Information supplied START

(* ===== verification/PlanItems.v ===== *)
(** * Binding closed tasks to plan items ([plan_item_binding.py])

    The declaration validator, the scope and ancestry witnesses, the marking
    rule and the two-file ledger move.  Git and the files a receipt or plan is
    read from are parameters ([Repo]); the move takes the two ledger texts to a
    result and the sequence of atomic file writes it performs. *)
From S2P Require Import Prelude Regex Sha256 Json Posix PyText.

#[local] Open Scope Z_scope.

(** [^P[0-9]{1,3}[A-Z]?(\.[0-9]{1,3}[a-z]?)?$] *)
Definition PLAN_ITEM_RE : re :=
  RSeq (rlit "P") (RSeq (rrep 1 3 (RChr is_digit)) (RSeq (ropt (RChr is_upper))
    (ropt (RSeq (rlit ".") (RSeq (rrep 1 3 (RChr is_digit)) (ropt (RChr is_lower))))))).
Definition MAX_DECLARED_ITEMS : Z := 32.
Definition RECEIPT_SUCCESS_OUTCOMES : list string := ["complete"; "needs_review"].
Definition SETTLED_TASK_STATUSES : list string := ["complete"; "closed"].
Definition RECEIPT_SCHEMA_V2 : string := "board-dispatch-receipt/v2".
Definition LANE_AUTHOR_FAMILY : list (string * string) :=
  [("gpt-codex", "openai"); ("codex", "openai"); ("claude", "anthropic"); ("gemini", "google");
   ("grok", "xai")].
Definition EVIDENCE_PREFIX : string := "      Evidence:".
Definition HISTORY_SECTION : string := "## Evidence-bound completions".
Definition MAX_ANCESTRY_CANDIDATES : nat := 64.
(** [^[0-9a-f]{40}$] *)
Definition COMMIT_ID_RE : re := rrep 40 40 (RChr is_hex).

(** The repository as this module sees it: the output of a Git command run at
    its root ([None] when it failed), and the JSON in a file ([None] when it is
    missing, unreadable or not JSON). *)
Record Repo := {
  repo_root : string;
  _git : list string → option string;
  read_json : string → option json
}.

(** ** Declarations *)

Fixpoint item_ids_loop (seen : list string) (values : list json) : res (list string) :=
  match values with
  | [] => Ok seen
  | value :: values =>
      v ← match value with
          | JStr v => raise_if (negb (fullmatch PLAN_ITEM_RE v)) PlanItemBindingError "invalid plan item id";; Ok v
          | _ => Err (Exn PlanItemBindingError "invalid plan item id")
          end;
      raise_if (bool_decide (v ∈ seen)) PlanItemBindingError "duplicate plan item id";;
      item_ids_loop (seen ++ [v]) values
  end.

Definition canonical_plan_item_ids (values : json) : res (list string) :=
  match values with
  | JNull => Ok []
  | JList l =>
      raise_if (MAX_DECLARED_ITEMS <? Z.of_nat (length l)) PlanItemBindingError
        "plan_item_ids declares too many items";;
      item_ids_loop [] l
  | _ => Err (Exn PlanItemBindingError "plan_item_ids must be a list of item IDs")
  end.

Definition resolve_packet_plan_item_ids (values phase : json) (declaration_present : bool) :
    res (list string) :=
  if declaration_present then canonical_plan_item_ids values
  else if match phase with JNull => true | JStr p => bool_decide (p ∈ [""; "none"]) | _ => false end
  then Ok []
  else match phase with
       | JStr p =>
           raise_if (negb (fullmatch PLAN_ITEM_RE p)) PlanItemBindingError "invalid phase plan item id";;
           if negb (str_in "." p) then Ok [] else canonical_plan_item_ids (JList [phase])
       | _ => Err (Exn PlanItemBindingError "invalid phase plan item id")
       end.

(** ** Plan authorities *)

(** [\w] below code point 256. *)
Definition word_char (c : ascii) : bool :=
  let z := code c in
  is_alnum c || (z =? 95) || (z =? 170) || (z =? 178) || (z =? 179) || (z =? 181) || (z =? 185) ||
  (z =? 186) || (188 <=? z) && (z <=? 190) || (192 <=? z) && (z <=? 255) && negb (z =? 215) && negb (z =? 247).

Definition status_char (c : ascii) : bool := is_alnum c || char_in c "_-".
Definition is_blank (c : ascii) : bool := bool_decide (c = " "%char) || (code c =? 9).

Definition head_word (s : string) : bool := match s with "" => false | String c _ => word_char c end.

(** The longest prefix of [run] ending at a word boundary; [rest] follows the
    run. *)
Fixpoint boundary_prefix (run rest : string) : option string :=
  match run with
  | "" => None
  | String c run' =>
      match boundary_prefix run' rest with
      | Some p => Some (String c p)
      | None =>
          let next := match run' with "" => rest | _ => run' end in
          if xorb (word_char c) (head_word next) then Some (String c "") else None
      end
  end.

Definition drop_first_of (ps : list string) (s : string) : string :=
  match List.find (startswith s) ps with
  | Some p => str_drop (String.length p) s
  | None => s
  end.

(** [PLAN_HEADER_STATUS_RE] at the start of a line: the status it captures. *)
Definition status_at (line : string) : option string :=
  let s := drop_while is_blank line in
  let s := match s with
           | String c s' => if decide (c = ">"%char) then drop_while is_blank s' else s
           | "" => ""
           end in
  let s := drop_first_of ["**"; "__"] s in
  if negb (bool_decide (py_lower (str_take 6 s) = "status")) then None
  else
    let s := drop_while is_blank (str_drop 6 s) in
    match s with
    | String c s =>
        if decide (c = ":"%char) then
          let s := drop_while is_blank (drop_first_of ["**"; "__"] s) in
          match s with
          | String c _ =>
              if is_lower c || is_upper c then
                boundary_prefix (take_while status_char s) (drop_while status_char s)
              else None
          | "" => None
          end
        else None
    | "" => None
    end.

Definition _plan_header_status (text : string) : res (option string) :=
  let preamble := before (String LF "## ") text in
  let found := omap status_at (split_char LF preamble) in
  raise_if (1 <? Z.of_nat (length found)) PlanItemBindingError
    "plan file declares more than one header status";;
  Ok (py_lower <$> head found).

(** What [plans_dir] turns out to be: absent, not inspectable, not a directory,
    or its [*.md] regular files in sorted order with the text each reads as. *)
Inductive PlansDir :=
  | PlansAbsent
  | PlansUnreadable
  | PlansNotDirectory
  | PlansFiles (files : list (string * option string)).

Fixpoint active_loop (files : list (string * option string)) (active : list string) : res (list string) :=
  match files with
  | [] => Ok active
  | (name, text) :: files =>
      if bool_decide (name = "README.md") then active_loop files active
      else match text with
           | None => Err (Exn PlanItemBindingError "cannot read plan file")
           | Some text =>
               status ← _plan_header_status text;
               active_loop files (if bool_decide (status = Some "active") then active ++ [name] else active)
           end
  end.

Definition active_plan_authorities (plans : PlansDir) : res (list string) :=
  match plans with
  | PlansAbsent => Ok []
  | PlansUnreadable => Err (Exn PlanItemBindingError "cannot inspect plans path")
  | PlansNotDirectory => Err (Exn PlanItemBindingError "plans path is not a directory")
  | PlansFiles files => active_loop files []
  end.

Definition require_single_active_plan_authority (plans : PlansDir) : res string :=
  active ← active_plan_authorities plans;
  match active with
  | [p] => Ok p
  | _ => Err (Exn PlanItemBindingError "expected exactly one active plan authority")
  end.

(** ** Families and receipts *)

Definition _family (value : json) : string :=
  let lane := py_lower (py_strip (str_or_empty value)) in
  default lane (dict_get lane LANE_AUTHOR_FAMILY).

Definition _entry_author_family (entry : list (string * json)) : string :=
  let explicit := py_lower (py_strip (str_or_empty (dget "author_family" entry))) in
  if negb (bool_decide (explicit = "")) then _family (JStr explicit)
  else
    let contracted := match dget "verification_contract" entry with
                      | JObj c => py_lower (py_strip (str_or_empty (dget "author_family" c)))
                      | _ => ""
                      end in
    if negb (bool_decide (contracted = "")) then _family (JStr contracted)
    else _family (dget "to_model" entry).

Definition _resolve (root : string) (value : json) : option string :=
  let text := py_strip (str_or_empty value) in
  if bool_decide (text = "") then None
  else Some (if isabs text then path_str text else path_div root text).

Definition _load_receipt (r : Repo) (path : option string) : option (list (string * json)) :=
  match path ≫= read_json r with
  | Some (JObj d) => Some d
  | _ => None
  end.

(** ** Declared scope and landed commits *)

Definition _relative_text (value : string) : string :=
  let text := py_strip value in
  if bool_decide (text = "") || startswith text "/" then "" else rstrip_slash text.

(** A relative [PurePosixPath] is its parts. *)
Fixpoint scope_loop (values : list json) (roots : list (list string)) : list (list string) :=
  match values with
  | [] => roots
  | JStr value :: values =>
      let text := _relative_text value in
      let path := path_comps text in
      if bool_decide (text = "") then scope_loop values roots
      else if bool_decide (path = []) then scope_loop values roots
      else if bool_decide (".." ∈ path) then scope_loop values roots
      else scope_loop values (if decide (path ∈ roots) then roots else roots ++ [path])
  | _ :: values => scope_loop values roots
  end.

Definition declared_scope_paths (values : json) : list (list string) :=
  match values with JList l => scope_loop l [] | _ => [] end.

Definition parents (path : list string) : list (list string) :=
  map (λ n, take n path) (seq 0 (length path)).

Definition _within_scope (path : string) (scopes : list (list string)) : bool :=
  if bool_decide (path = "") || startswith path "/" then false
  else
    let candidate := path_comps path in
    if bool_decide (".." ∈ candidate) then false
    else existsb (λ scope, bool_decide (scope = candidate) || bool_decide (scope ∈ parents candidate)) scopes.

Definition NUL : ascii := "000"%char.

Definition commit_changed_paths (r : Repo) (commit : string) : option (list string) :=
  if negb (fullmatch COMMIT_ID_RE commit) then None
  else
    described ← _git r ["rev-list"; "--parents"; "-n"; "1"; commit];
    match py_words described with
    | first :: fields =>
        if negb (bool_decide (first = commit)) then None
        else
          let arguments := ["diff-tree"; "--no-commit-id"; "--name-only"; "-r"; "-z"] ++
            match fields with parent :: _ => [parent; commit] | [] => ["--root"; commit] end in
          changed ← _git r arguments;
          Some (List.filter (λ p, negb (bool_decide (p = ""))) (split_char NUL changed))
    | [] => None
    end.

(** [(?<![A-Za-z0-9_-])task_id(?![A-Za-z0-9_-])] anywhere in the message;
    [prev] says whether the character before this point is a token character. *)
Definition head_token (s : string) : bool := match s with "" => false | String c _ => status_char c end.

Fixpoint token_search (prev : bool) (task_id message : string) : bool :=
  (negb prev && startswith message task_id && negb (head_token (str_drop (String.length task_id) message))) ||
  match message with
  | "" => false
  | String c message => token_search (status_char c) task_id message
  end.

(** [zip(fields[0::2], fields[1::2])] *)
Fixpoint pair_up (fields : list string) : list (string * string) :=
  match fields with a :: b :: fields => (a, b) :: pair_up fields | _ => [] end.

Definition landed_candidates (task_id named : string) : res (list string) :=
  let fields := split_char NUL named in
  let fields := if bool_decide (last fields = Some "") then removelast fields else fields in
  raise_if (Nat.odd (length fields)) PlanItemBindingError
    "could not determine commit ancestry: malformed git log output";;
  Ok (omap (λ cm : string * string, let commit := py_strip cm.1 in
        if fullmatch COMMIT_ID_RE commit && token_search false task_id cm.2 then Some commit else None)
      (pair_up fields)).

Fixpoint landed_loop (r : Repo) (scopes : list (list string)) (candidates : list string) : res (list string) :=
  match candidates with
  | [] => Ok []
  | commit :: candidates =>
      match commit_changed_paths r commit with
      | None => Err (Exn PlanItemBindingError "could not determine changed paths for commit")
      | Some changed =>
          landed ← landed_loop r scopes candidates;
          Ok (if existsb (λ p, _within_scope p scopes) changed then commit :: landed else landed)
      end
  end.

Definition landed_commits (r : Repo) (task_id git_ref : string) (write_scope : json) : res (list string) :=
  if bool_decide (task_id = "") then Ok []
  else
    let scopes := declared_scope_paths write_scope in
    if bool_decide (scopes = []) then Ok []
    else
      match _git r ["log"; "-z"; "--format=%H%x00%B"; "--fixed-strings"; "--grep=" +:+ task_id; git_ref; "--"] with
      | None => Err (Exn PlanItemBindingError "could not determine commit ancestry: git log failed")
      | Some named =>
          candidates ← landed_candidates task_id named;
          landed_loop r scopes (take MAX_ANCESTRY_CANDIDATES candidates)
      end.

(** ** The marking rule *)

Record Decision := {
  dec_item_id : string;
  dec_task_id : string;
  done_ : bool;
  missing : list string;
  evidence : list (string * json)
}.

(** One leg of the rule: what it finds missing and the evidence it adds. *)
Definition Leg : Type := list string * list (string * json).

Information supplied END

■ Your goal: Pull every line containing "failed" from the entries above and copy it.

■ Task response:
    its root ([None] when it failed), and the JSON in a file ([None] when it is
      | None => Err (Exn PlanItemBindingError "could not determine commit ancestry: git log failed")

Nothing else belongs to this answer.